---- RECORDS SHOWN

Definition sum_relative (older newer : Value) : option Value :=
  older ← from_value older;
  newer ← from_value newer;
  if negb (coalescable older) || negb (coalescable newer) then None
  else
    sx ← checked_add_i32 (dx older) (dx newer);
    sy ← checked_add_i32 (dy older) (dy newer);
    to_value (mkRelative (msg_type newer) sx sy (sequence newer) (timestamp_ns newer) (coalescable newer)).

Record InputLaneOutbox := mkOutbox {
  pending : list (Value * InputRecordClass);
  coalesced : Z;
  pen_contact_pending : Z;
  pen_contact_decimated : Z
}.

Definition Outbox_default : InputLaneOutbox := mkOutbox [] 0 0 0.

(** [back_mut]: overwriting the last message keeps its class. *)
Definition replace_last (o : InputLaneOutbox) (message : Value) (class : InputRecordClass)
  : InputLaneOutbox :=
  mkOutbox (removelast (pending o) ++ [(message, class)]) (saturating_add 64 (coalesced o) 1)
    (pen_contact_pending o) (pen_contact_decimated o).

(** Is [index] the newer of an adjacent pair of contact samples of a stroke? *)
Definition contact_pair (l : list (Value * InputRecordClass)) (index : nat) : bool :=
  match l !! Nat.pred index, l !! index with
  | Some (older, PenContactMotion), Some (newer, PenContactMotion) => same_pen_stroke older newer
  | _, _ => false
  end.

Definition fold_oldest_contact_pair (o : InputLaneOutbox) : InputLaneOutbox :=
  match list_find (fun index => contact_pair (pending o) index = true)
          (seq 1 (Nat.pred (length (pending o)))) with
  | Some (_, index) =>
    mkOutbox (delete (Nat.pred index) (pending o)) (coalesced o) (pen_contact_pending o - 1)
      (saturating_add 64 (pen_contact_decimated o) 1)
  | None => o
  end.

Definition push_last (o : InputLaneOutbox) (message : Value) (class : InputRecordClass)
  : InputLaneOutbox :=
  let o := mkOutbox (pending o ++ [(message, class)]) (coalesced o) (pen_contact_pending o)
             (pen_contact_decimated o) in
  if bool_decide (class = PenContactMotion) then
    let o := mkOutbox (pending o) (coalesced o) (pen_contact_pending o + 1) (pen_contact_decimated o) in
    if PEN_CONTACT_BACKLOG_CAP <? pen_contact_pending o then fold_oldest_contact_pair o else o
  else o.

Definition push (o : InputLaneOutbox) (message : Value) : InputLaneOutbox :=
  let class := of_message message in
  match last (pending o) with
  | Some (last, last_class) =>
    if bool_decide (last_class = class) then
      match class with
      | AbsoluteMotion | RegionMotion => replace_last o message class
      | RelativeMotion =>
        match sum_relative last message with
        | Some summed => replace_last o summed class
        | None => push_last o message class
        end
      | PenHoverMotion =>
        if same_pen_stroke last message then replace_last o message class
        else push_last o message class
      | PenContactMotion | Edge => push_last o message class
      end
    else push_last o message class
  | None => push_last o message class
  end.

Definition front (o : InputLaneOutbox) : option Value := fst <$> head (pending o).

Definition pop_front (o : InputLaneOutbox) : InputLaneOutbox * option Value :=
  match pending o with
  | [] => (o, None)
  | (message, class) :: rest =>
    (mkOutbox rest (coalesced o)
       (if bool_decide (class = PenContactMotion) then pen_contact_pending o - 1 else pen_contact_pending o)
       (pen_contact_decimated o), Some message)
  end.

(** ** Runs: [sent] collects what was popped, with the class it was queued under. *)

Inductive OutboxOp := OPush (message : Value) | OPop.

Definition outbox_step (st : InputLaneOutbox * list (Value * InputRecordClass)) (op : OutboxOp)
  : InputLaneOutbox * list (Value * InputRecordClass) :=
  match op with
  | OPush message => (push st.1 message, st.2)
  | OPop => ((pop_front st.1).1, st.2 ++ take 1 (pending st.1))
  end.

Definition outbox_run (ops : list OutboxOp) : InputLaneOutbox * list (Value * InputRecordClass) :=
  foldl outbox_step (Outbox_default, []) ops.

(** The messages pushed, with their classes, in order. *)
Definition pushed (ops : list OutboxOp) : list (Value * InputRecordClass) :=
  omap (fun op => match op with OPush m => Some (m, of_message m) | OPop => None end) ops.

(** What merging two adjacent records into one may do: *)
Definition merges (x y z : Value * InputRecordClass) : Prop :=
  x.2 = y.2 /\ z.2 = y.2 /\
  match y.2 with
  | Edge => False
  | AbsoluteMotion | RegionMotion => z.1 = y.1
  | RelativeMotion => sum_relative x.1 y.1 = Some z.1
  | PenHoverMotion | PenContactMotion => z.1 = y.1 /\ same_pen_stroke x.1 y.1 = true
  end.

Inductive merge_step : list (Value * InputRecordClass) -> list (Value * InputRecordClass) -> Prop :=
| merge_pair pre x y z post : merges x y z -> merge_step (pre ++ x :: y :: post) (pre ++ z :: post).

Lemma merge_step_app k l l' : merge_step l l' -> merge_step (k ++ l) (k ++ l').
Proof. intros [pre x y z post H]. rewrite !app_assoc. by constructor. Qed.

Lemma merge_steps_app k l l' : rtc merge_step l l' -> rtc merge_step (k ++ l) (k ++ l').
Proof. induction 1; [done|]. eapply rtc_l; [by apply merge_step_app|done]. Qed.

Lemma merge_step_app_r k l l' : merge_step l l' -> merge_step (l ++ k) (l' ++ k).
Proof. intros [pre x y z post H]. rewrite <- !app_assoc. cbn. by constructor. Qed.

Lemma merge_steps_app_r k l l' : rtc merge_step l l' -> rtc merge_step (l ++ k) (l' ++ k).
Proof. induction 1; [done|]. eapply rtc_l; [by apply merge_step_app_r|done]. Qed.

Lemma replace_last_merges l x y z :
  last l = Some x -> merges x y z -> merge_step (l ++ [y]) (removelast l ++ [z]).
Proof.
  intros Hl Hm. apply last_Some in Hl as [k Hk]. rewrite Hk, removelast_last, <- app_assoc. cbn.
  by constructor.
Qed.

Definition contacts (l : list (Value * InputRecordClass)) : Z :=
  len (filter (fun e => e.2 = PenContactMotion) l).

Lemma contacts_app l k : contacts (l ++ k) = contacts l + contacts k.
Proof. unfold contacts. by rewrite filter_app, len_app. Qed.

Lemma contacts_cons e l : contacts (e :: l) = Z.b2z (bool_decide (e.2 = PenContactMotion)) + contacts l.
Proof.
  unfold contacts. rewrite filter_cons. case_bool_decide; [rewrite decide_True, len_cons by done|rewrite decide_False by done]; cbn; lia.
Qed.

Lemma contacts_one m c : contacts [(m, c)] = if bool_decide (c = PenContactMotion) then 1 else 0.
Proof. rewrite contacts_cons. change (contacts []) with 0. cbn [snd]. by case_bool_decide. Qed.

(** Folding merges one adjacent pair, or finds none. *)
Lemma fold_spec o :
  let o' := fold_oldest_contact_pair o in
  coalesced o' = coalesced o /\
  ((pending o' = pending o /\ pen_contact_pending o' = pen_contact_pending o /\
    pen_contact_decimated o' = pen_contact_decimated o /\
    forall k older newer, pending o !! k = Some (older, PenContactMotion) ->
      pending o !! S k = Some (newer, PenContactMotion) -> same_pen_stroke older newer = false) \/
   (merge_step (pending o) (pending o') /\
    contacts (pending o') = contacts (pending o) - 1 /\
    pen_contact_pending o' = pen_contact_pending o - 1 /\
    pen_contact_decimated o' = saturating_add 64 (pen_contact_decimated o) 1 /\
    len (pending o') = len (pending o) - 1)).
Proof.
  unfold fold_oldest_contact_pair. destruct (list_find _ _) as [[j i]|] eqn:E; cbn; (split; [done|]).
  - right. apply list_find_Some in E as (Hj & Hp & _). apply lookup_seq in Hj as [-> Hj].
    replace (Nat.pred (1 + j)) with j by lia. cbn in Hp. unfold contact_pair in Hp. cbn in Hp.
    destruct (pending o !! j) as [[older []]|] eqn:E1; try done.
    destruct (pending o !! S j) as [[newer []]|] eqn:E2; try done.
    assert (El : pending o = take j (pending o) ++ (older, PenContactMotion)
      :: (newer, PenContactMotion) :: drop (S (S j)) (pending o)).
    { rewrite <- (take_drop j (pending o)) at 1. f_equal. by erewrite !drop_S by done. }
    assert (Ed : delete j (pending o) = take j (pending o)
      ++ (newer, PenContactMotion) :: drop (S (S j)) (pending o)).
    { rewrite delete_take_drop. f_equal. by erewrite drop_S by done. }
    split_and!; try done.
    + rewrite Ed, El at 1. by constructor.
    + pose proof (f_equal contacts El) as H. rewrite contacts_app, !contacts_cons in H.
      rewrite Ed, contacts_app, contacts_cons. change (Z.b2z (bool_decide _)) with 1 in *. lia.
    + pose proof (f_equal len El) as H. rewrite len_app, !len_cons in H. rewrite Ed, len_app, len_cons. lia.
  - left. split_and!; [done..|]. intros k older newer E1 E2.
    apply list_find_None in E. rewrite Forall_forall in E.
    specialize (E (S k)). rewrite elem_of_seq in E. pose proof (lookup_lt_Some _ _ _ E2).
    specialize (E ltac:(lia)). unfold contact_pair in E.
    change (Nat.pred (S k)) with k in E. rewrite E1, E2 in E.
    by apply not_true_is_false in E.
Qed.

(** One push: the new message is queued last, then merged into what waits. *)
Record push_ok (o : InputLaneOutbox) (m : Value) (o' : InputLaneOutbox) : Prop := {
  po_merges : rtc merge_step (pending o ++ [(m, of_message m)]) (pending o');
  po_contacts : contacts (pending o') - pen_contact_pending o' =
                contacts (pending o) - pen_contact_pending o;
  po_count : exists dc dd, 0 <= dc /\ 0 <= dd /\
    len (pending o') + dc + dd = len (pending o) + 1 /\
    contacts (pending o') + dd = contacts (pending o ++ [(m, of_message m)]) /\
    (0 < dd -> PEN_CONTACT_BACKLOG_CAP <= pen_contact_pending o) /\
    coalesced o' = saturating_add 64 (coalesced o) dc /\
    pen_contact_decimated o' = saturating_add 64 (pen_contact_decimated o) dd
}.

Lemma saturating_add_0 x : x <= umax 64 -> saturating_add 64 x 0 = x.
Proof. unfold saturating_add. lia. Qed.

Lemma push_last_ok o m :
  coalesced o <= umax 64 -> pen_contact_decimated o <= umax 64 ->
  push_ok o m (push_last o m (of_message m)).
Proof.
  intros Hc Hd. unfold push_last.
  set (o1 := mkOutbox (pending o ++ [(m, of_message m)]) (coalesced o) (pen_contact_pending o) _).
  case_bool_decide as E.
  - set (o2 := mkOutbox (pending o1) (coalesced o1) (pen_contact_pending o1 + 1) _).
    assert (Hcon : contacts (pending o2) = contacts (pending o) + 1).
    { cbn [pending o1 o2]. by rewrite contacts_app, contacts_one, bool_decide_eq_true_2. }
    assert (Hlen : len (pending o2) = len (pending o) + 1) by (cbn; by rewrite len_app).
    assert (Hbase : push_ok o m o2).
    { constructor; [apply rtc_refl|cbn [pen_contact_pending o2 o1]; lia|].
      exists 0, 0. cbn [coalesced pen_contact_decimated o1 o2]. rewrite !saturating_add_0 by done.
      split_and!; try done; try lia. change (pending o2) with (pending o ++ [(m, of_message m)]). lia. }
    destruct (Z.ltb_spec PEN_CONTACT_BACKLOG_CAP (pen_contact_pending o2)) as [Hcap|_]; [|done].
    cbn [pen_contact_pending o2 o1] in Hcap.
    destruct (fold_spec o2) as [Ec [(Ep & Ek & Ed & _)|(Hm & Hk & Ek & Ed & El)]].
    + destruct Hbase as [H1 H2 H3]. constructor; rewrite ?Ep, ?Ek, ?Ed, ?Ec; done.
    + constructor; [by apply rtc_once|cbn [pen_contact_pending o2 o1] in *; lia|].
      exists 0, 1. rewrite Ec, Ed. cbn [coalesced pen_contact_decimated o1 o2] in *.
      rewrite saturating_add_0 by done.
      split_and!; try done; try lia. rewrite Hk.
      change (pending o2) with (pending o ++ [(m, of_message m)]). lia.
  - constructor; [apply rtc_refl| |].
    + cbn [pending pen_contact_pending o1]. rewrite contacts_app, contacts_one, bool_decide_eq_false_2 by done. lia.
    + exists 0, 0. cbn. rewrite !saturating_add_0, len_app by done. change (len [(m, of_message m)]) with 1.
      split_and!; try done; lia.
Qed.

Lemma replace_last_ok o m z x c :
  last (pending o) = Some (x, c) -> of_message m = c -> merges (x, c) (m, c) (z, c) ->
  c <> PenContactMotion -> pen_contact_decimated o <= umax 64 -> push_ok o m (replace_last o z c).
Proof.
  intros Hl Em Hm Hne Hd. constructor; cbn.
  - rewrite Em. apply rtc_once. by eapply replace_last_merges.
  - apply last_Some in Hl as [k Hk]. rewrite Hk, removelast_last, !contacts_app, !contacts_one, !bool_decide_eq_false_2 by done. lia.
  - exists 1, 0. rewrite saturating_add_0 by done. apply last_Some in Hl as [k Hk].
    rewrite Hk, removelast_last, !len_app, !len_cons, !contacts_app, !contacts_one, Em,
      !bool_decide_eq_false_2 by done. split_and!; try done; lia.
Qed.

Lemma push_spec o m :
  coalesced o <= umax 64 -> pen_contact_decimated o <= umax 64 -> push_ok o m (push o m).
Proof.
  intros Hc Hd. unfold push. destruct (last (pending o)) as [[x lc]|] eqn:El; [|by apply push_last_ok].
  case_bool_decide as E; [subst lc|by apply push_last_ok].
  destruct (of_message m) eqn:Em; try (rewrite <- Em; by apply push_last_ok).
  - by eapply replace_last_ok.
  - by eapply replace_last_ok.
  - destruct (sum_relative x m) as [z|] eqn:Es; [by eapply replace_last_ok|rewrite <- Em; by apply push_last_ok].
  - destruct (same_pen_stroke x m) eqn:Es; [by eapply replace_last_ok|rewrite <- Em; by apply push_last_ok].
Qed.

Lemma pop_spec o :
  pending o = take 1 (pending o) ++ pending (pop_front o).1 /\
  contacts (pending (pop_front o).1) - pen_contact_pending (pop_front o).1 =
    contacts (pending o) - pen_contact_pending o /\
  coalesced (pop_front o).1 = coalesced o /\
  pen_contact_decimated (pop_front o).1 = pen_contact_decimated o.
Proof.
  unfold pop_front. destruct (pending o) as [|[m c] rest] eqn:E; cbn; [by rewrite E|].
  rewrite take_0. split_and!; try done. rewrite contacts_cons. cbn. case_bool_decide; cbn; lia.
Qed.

--------

(REQUIRED WORK)
Please filter the entries above down to the lines holding "index" and copy them.

(ANSWER SPACE)
(** Is [index] the newer of an adjacent pair of contact samples of a stroke? *)
Definition contact_pair (l : list (Value * InputRecordClass)) (index : nat) : bool :=
  match l !! Nat.pred index, l !! index with
  match list_find (fun index => contact_pair (pending o) index = true)
  | Some (_, index) =>
    mkOutbox (delete (Nat.pred index) (pending o)) (coalesced o) (pen_contact_pending o - 1)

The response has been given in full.